Sometimes a party platform is mere rhetoric, swept under the rug and forgotten after the convention is over. Other times, the party platform can be a powerful political tool to motivate volunteers and to elect candidates to office.
The Democratic and Republican party platforms which emerged from San Francisco and Dallas are very different. This is one presidential year when the party platforms, as well as the candidates, clearly offer the voters a choice, not an echo. Let’s compare.
In the 1984 election, the economy and taxes are the front and center issues. The Republican Platform states, “Our most important economic goal is to expand and continue the economic recovery and move the nation to full employment without inflation. We therefore oppose any attempts to increase taxes.” In contrast, Walter Mondale and the Democrats have pledged to increase taxes.
The Republican Platform endorses “equal pay for equal work” but, with equal emphasis, opposes the concept of Comparable Worth because “the free market system can determine the value of jobs better than any government authority.” The Democratic Party endorses Comparable Worth (a system of wage-setting by bureaucrats, judges, and “evaluators”).
The Republican Platform reaffirms its longstanding support for the right of states to enact “right-to-work” laws under Section 14(b) of the Taft-Hartley Act. The Democratic Platform supports the repeal of 14(b).
The Republican Platform endorses the vigorous enforcement of laws to control obscene materials which degrade everyone, particularly women, or depict the exploitation of children. The Democratic Platform is silent about pornography.
The Republican Platform affirms our country’s “right to control its borders” and the necessity for those desiring to enter to comply with our immigration laws. The Democratic Platform makes no such statement; it ducks this vital issue.
The Republican Platform supports Congressional efforts to restrict the jurisdiction of the federal courts (a power given to Congress by Article III of the U.S. Constitution). The Democratic Platform makes no such statement (obviously content with judicial activism).
The Republican Platform commends the President for “appointing federal judges committed to the rights of law-abiding citizens and traditional family values.” The Democratic Platform takes a strong position against the outstanding judicial appointments made by President Reagan.
The Republican Platform opposes forced taxpayer financing of political campaigns. The Democratic Platform supports taxpayer funding of Congressional campaigns.
The Republican Party espouses parents’ rights in education and opposes the development and production of classroom materials by the Federal Government. The Democratic Platform endorses more spending on education by the Federal Government.
The Republican Platform proclaims the fundamental right to life of the unborn child and opposes taxpayer funding of abortion. The Democratic Party aggressively supports abortion as a “fundamental human right” plus the taxpayer funding of abortion.
The Republican Platform applauds the liberation of Grenada. The Democratic Party attacks the liberation of Grenada and labels the exclusion of the press from that military maneuver as “a chilly precedent.”
The Republican Platform promises to “increase law-enforcement and counter-intelligence efforts to halt Soviet commercial espionage and illegal exploitation of our technology.” The Democratic Platform doesn’t even recognize this as a problem.

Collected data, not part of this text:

(* ===== verification/Served.v ===== *)
(** * Served requests, as the checkers read them

    Models [opName] and [observedDispatch] of internal/ipc/socket.go and
    [recordRelease] of internal/ipc/lockcache.go: every request a daemon serves
    is recorded with the times around it.  The checkers decode such an entry with
    readers of their own; they see the fields the handler read and the answer the
    client was given, and never fail on a request the daemon could parse. *)

From S2P Require Import Prelude Etcd Schema Locks Service DataPath LockCache Wire WireProps NodeCaches Daemon Handlers HandlerProps History.

(** ** Recording *)

Definition op_name (o : opcode) : bytes :=
  match o with
  | ipcOpLookup => lit "lookup" | ipcOpGetattr => lit "getattr" | ipcOpReaddir => lit "readdir"
  | ipcOpReadDirPlus => lit "readdirplus" | ipcOpReadlink => lit "readlink" | ipcOpStatfs => lit "statfs"
  | ipcOpRead => lit "read" | ipcOpCreate => lit "create" | ipcOpMkdir => lit "mkdir" | ipcOpUnlink => lit "unlink"
  | ipcOpRmdir => lit "rmdir" | ipcOpRename => lit "rename" | ipcOpWrite => lit "write" | ipcOpSetattr => lit "setattr"
  | ipcOpSymlink => lit "symlink" | ipcOpLink => lit "link" | ipcOpMknod => lit "mknod" | ipcOpSetxattr => lit "setxattr"
  | ipcOpGetxattr => lit "getxattr" | ipcOpListxattr => lit "listxattr" | ipcOpRemovexattr => lit "removexattr"
  | ipcOpLseek => lit "lseek" | ipcOpFallocate => lit "fallocate" | ipcOpOpen => lit "open" | ipcOpOpendir => lit "opendir"
  | ipcOpRelease => lit "release" | ipcOpReleasedir => lit "releasedir" | ipcOpFlush => lit "flush"
  | ipcOpFsync => lit "fsync" | ipcOpAlloc => lit "alloc" | ipcOpCommit => lit "commit"
  end.
Definition opName (code : Z) : bytes := match find_op code with Some o => op_name o | None => lit "unknown" end.

Definition observedDispatch (r : option bytes) (code : Z) (payload : bytes) (file : list History.Entry)
  : dmn (bytes * list History.Entry) :=
  start ⇝ now_d;
  resp ⇝ dispatch code payload;
  stop ⇝ now_d;
  dret (resp, Record_ r (opName code) code start stop payload resp file).

(** The end of a key's hold: from when it was acquired, if the key was found
    gone. *)
Definition recordRelease (r : option bytes) (e : lockEntry) (owed : LockRelease) (wasHeld : bool) (call ret : Z)
  : list History.Entry → list History.Entry :=
  recordKeyEvent r (e_ino e) (rel_mode owed) lockEventRelease (if wasHeld then call else acquiredAt e) ret call.

(** ** Bytes and fields *)

Lemma foldl_decode a b : foldl (λ a x, a * 256 + x) a b = a * 256 ^ Z.of_nat (length b) + be_decode b.
Proof.
  unfold be_decode. revert a. induction b as [|y b IH]; intros a; cbn [foldl length]; [lia|].
  rewrite (IH (a * 256 + y)), (IH (0 * 256 + y)), Nat2Z.inj_succ, Z.pow_succ_r by lia. lia.
Qed.
Lemma be_decode_cons x b : be_decode (x :: b) = x * 256 ^ Z.of_nat (length b) + be_decode b.
Proof. unfold be_decode at 1. cbn [foldl]. by rewrite foldl_decode. Qed.

Lemma be_decode_range b : Forall is_byte b → 0 <= be_decode b < 256 ^ Z.of_nat (length b).
Proof.
  induction 1 as [|x b Hx _ IH]; [done|]. rewrite be_decode_cons. cbn [length]. rewrite Nat2Z.inj_succ, Z.pow_succ_r by lia.
  unfold is_byte in Hx. nia.
Qed.

Lemma be_decode_inj a b :
  Forall is_byte a → Forall is_byte b → length a = length b → be_decode a = be_decode b → a = b.
Proof.
  intros Ha. revert b. induction Ha as [|x a Hx Ha IH]; intros [|y b] Hb Hl E; try done. apply Forall_cons in Hb as [Hy Hb].
  injection Hl as Hl. rewrite !be_decode_cons, Hl in E.
  pose proof (be_decode_range a Ha) as Ra. pose proof (be_decode_range b Hb) as Rb. rewrite Hl in Ra.
  assert (x = y) as -> by nia. f_equal. apply IH; [done|done|lia].
Qed.

Lemma be_of_decode b : Forall is_byte b → be (length b) (be_decode b) = b.
Proof.
  intros Hb. apply be_decode_inj; [apply be_bytes|done|apply length_be|]. rewrite be_decode_be.
  apply Z.mod_small, be_decode_range, Hb.
Qed.

Lemma w64_of_decode b : Forall is_byte b → length b = 8%nat → w64 (be_decode b) = b ∧ is_u64 (be_decode b).
Proof.
  intros Hb Hl. pose proof (be_decode_range b Hb) as Hr. rewrite Hl in Hr. change (256 ^ Z.of_nat 8) with (2 ^ 64) in Hr.
  split; [|done]. unfold w64, wrap64. rewrite Z.mod_small by done. rewrite <- Hl. by apply be_of_decode.
Qed.
Lemma w32_of_decode b : Forall is_byte b → length b = 4%nat → w32 (be_decode b) = b ∧ 0 <= be_decode b < 2 ^ 32.
Proof.
  intros Hb Hl. pose proof (be_decode_range b Hb) as Hr. rewrite Hl in Hr. change (256 ^ Z.of_nat 4) with (2 ^ 32) in Hr.
  split; [|done]. unfold w32, wrap32. rewrite Z.mod_small by done. rewrite <- Hl. by apply be_of_decode.
Qed.

(** A read that succeeds has cut off what it read. *)
Lemma take_n_inv n b x r :
  take_n n (mkReader b true) = (x, r) → r_ok r = true →
  ∃ y rest, x = Some y ∧ r = mkReader rest true ∧ b = y ++ rest ∧ Z.of_nat (length y) = n.
Proof.
  unfold take_n. cbn [r_ok r_b negb orb]. destruct ((n <? 0) || (Z.of_nat (length b) <? n)) eqn:E; intros [= <- <-] Hok; [done|]. zbool.
  exists (take (Z.to_nat n) b), (drop (Z.to_nat n) b). rewrite take_drop, length_take. split_and!; [done..|lia].
Qed.

Lemma take_n_false n b : take_n n (mkReader b false) = (None, mkReader b false).
Proof. done. Qed.

Lemma u64_inv b v r : Forall is_byte b → u64 (mkReader b true) = (v, r) → r_ok r = true →
  ∃ rest, r = mkReader rest true ∧ b = w64 v ++ rest ∧ is_u64 v ∧ Forall is_byte rest.
Proof.
  intros Hb. unfold u64. destruct (take_n 8 (mkReader b true)) as [x r'] eqn:E. intros [= <- <-] Hok.
  destruct (take_n_inv _ _ _ _ E Hok) as (y & rest & -> & -> & -> & Hl). apply Forall_app in Hb as [Hy Hr].
  destruct (w64_of_decode y Hy) as [-> Hv]; [lia|]. by exists rest.
Qed.
Lemma u32_inv b v r : Forall is_byte b → u32 (mkReader b true) = (v, r) → r_ok r = true →
  ∃ rest, r = mkReader rest true ∧ b = w32 v ++ rest ∧ 0 <= v < 2 ^ 32 ∧ Forall is_byte rest.
Proof.
  intros Hb. unfold u32. destruct (take_n 4 (mkReader b true)) as [x r'] eqn:E. intros [= <- <-] Hok.
  destruct (take_n_inv _ _ _ _ E Hok) as (y & rest & -> & -> & -> & Hl). apply Forall_app in Hb as [Hy Hr].
  destruct (w32_of_decode y Hy) as [-> Hv]; [lia|]. by exists rest.
Qed.

(** The same kind of field. *)
Definition alike (k f : field) : Prop :=
  match k, f with F32 _, F32 _ | F64 _, F64 _ | FBytes _, FBytes _ => True | _, _ => False end.

Lemma read_field_inv k b f r : Forall is_byte b → read_field k (mkReader b true) = (f, r) → r_ok r = true →
  ∃ rest, r = mkReader rest true ∧ b = write_field f ++ rest ∧ alike k f ∧ field_ok f ∧ Forall is_byte rest.
Proof.
  intros Hb. destruct k as [w|w|w]; cbn [read_field].
  - destruct (u32 _) as [v r'] eqn:E. intros [= <- <-] Hok. destruct (u32_inv b v r' Hb E Hok) as (rest & -> & -> & Hv & Hr). by exists rest.
  - destruct (u64 _) as [v r'] eqn:E. intros [= <- <-] Hok. destruct (u64_inv b v r' Hb E Hok) as (rest & -> & -> & Hv & Hr). by exists rest.
  - unfold str. destruct (u32 _) as [v r'] eqn:E. destruct (take_n v r') as [x r2] eqn:E2. intros [= <- <-] Hok.
    assert (r_ok r' = true) as Hok'.
    { destruct r' as [b' [|]]; [done|]. rewrite take_n_false in E2. by simplify_eq. }
    destruct (u32_inv b v r' Hb E Hok') as (rest & -> & -> & Hv & Hr).
    destruct (take_n_inv _ _ _ _ E2 Hok) as (y & rest2 & -> & -> & -> & Hl). apply Forall_app in Hr as [Hy Hr].
    exists rest2. subst v. cbn [write_field default field_ok alike from_option id]. rewrite <- app_assoc. split_and!; (done || lia).
Qed.

Lemma read_field_false k b : ∃ f, read_field k (mkReader b false) = (f, mkReader b false).
Proof. destruct k; by eexists. Qed.

Lemma read_fields_inv ks b fs r : Forall is_byte b → read_fields ks (mkReader b true) = (fs, r) → r_ok r = true →
  ∃ rest, b = write_fields fs ++ rest ∧ Forall2 alike ks fs ∧ Forall field_ok fs ∧ Forall is_byte rest.
Proof.
  revert b fs r. induction ks as [|k ks IH]; intros b fs r Hb; cbn [read_fields].
  { intros [= <- <-] _. by exists b. }
  destruct (read_field k _) as [f r1] eqn:E1. destruct (read_fields ks r1) as [fs' r2] eqn:E2. intros [= <- <-] Hok.
  assert (r_ok r1 = true) as Hok1.
  { destruct r1 as [b1 [|]]; [done|]. pose proof (read_fields_failed ks b1) as Hf. rewrite E2 in Hf. cbn in Hf. congruence. }
  destruct (read_field_inv k b f r1 Hb E1 Hok1) as (rest & -> & -> & Ha & Hf & Hr).
  destruct (IH rest fs' r2 Hr E2 Hok) as (rest2 & -> & Has & Hfs & Hr2).
  exists rest2. unfold write_fields. cbn [map concat]. rewrite <- app_assoc. split_and!; try done; by constructor.
Qed.

(** ** The checkers' readers on written fields *)

Lemma v_fixed_app n x rest : length x = n → v_fixed n (mkVReader (x ++ rest) true) = (be_decode x, mkVReader rest true).
Proof.
  intros Hl. unfold v_fixed. cbn [v_ok v_b negb orb]. rewrite bool_decide_eq_false_2 by (rewrite length_app; lia).
  by rewrite take_app_length', drop_app_length'.
Qed.
Lemma be_decode_w32 v : 0 <= v < 2 ^ 32 → be_decode (w32 v) = v.
Proof.
  intros Hv. unfold w32, wrap32. rewrite be_decode_be. change (256 ^ Z.of_nat 4) with (2 ^ 32). by rewrite !Z.mod_small by (rewrite ?Z.mod_small; done).
Qed.
Lemma be_decode_w64 v : is_u64 v → be_decode (w64 v) = v.
Proof.
  intros Hv. unfold w64, wrap64. rewrite be_decode_be. change (256 ^ Z.of_nat 8) with (2 ^ 64). by rewrite !Z.mod_small by (rewrite ?Z.mod_small; done).
Qed.
Lemma v_u32_w32 v rest : 0 <= v < 2 ^ 32 → v_u32 (mkVReader (w32 v ++ rest) true) = (v, mkVReader rest true).
Proof. intros Hv. unfold v_u32. by rewrite v_fixed_app, be_decode_w32 by (done || apply length_w32). Qed.
Lemma v_str_app b rest : Z.of_nat (length b) < 2 ^ 32 →
  v_str (mkVReader (w32 (Z.of_nat (length b)) ++ b ++ rest) true) = (b, mkVReader rest true).
Proof.
  intros Hb. unfold v_str. rewrite v_u32_w32 by lia. cbn [v_ok v_b negb orb].
  rewrite (proj2 (Z.ltb_ge _ _)) by (rewrite length_app; lia). by rewrite Nat2Z.id, take_app_length, drop_app_length.
Qed.
Lemma v_skip_app n x rest : length x = n → v_skip n (mkVReader (x ++ rest) true) = mkVReader rest true.
Proof.
  intros Hl. unfold v_skip. cbn [v_ok v_b negb orb]. rewrite bool_decide_eq_false_2 by (rewrite length_app; lia).
  by rewrite drop_app_length'.
Qed.

Lemma word_skip n k off m x rest : length x = k → m = (k + off)%nat → word n m (x ++ rest) = word n off rest.
Proof. intros <- ->. unfold word. by rewrite <- drop_drop, drop_app_length. Qed.
Ltac widths := first [apply length_w64 | apply length_w32 | reflexivity | assumption].
Lemma word_w64 v rest : is_u64 v → word 8 0 (w64 v ++ rest) = v.
Proof. intros Hv. unfold word. by rewrite drop_0, take_app_length', be_decode_w64 by (done || apply length_w64). Qed.
Lemma word_w32 v rest : 0 <= v < 2 ^ 32 → word 4 0 (w32 v ++ rest) = v.
Proof. intros Hv. unfold word. by rewrite drop_0, take_app_length', be_decode_w32 by (done || apply length_w32). Qed.

(** ** Answers *)

(** As a client reads them: the inode after the error number, a count, data. *)
Definition answered_ino (resp : bytes) : Z := (u64 (u32 (newReader resp)).2).1.
Definition answered_count (resp : bytes) : Z := (u32 (u32 (newReader resp)).2).1.
Definition answered_data (resp : bytes) : bytes := (blob (u32 (newReader resp)).2).1.

Lemma u32_4 x rest : length x = 4%nat → u32 (mkReader (x ++ rest) true) = (be_decode x, mkReader rest true).
Proof. intros Hl. unfold u32. pose proof (take_n_app x rest) as H. rewrite Hl in H. change (Z.of_nat 4) with 4 in H. by rewrite H. Qed.
Lemma u64_8 x rest : length x = 8%nat → u64 (mkReader (x ++ rest) true) = (be_decode x, mkReader rest true).
Proof. intros Hl. unfold u64. pose proof (take_n_app x rest) as H. rewrite Hl in H. change (Z.of_nat 8) with 8 in H. by rewrite H. Qed.

Lemma split_at {A} n (l : list A) : (n <= length l)%nat → ∃ x y, l = x ++ y ∧ length x = n.
Proof. intros Hn. exists (take n l), (drop n l). rewrite take_drop, length_take. split; [done|lia]. Qed.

The Republican Platform endorses the use of “superior American technology to achieve space-based and ground-based defensive systems as soon as possible to protect the lives of the American people and our allies.” The Democratic Platform rejects this promise, taking the position of despair that “an effective population defense is not possible.”
The rationale behind these differing planks is spelled out in the two platforms. The Democratic Platform embraces the strategy of Mutual Assured Destruction, whereas the Republican Platform answers “yes” to President Reagan’s question of March 23, 1983: “Would it not be better to save lives than to avenge them?” Unlike some previous presidential years, there is more than “a dime’s worth of difference between the two parties.”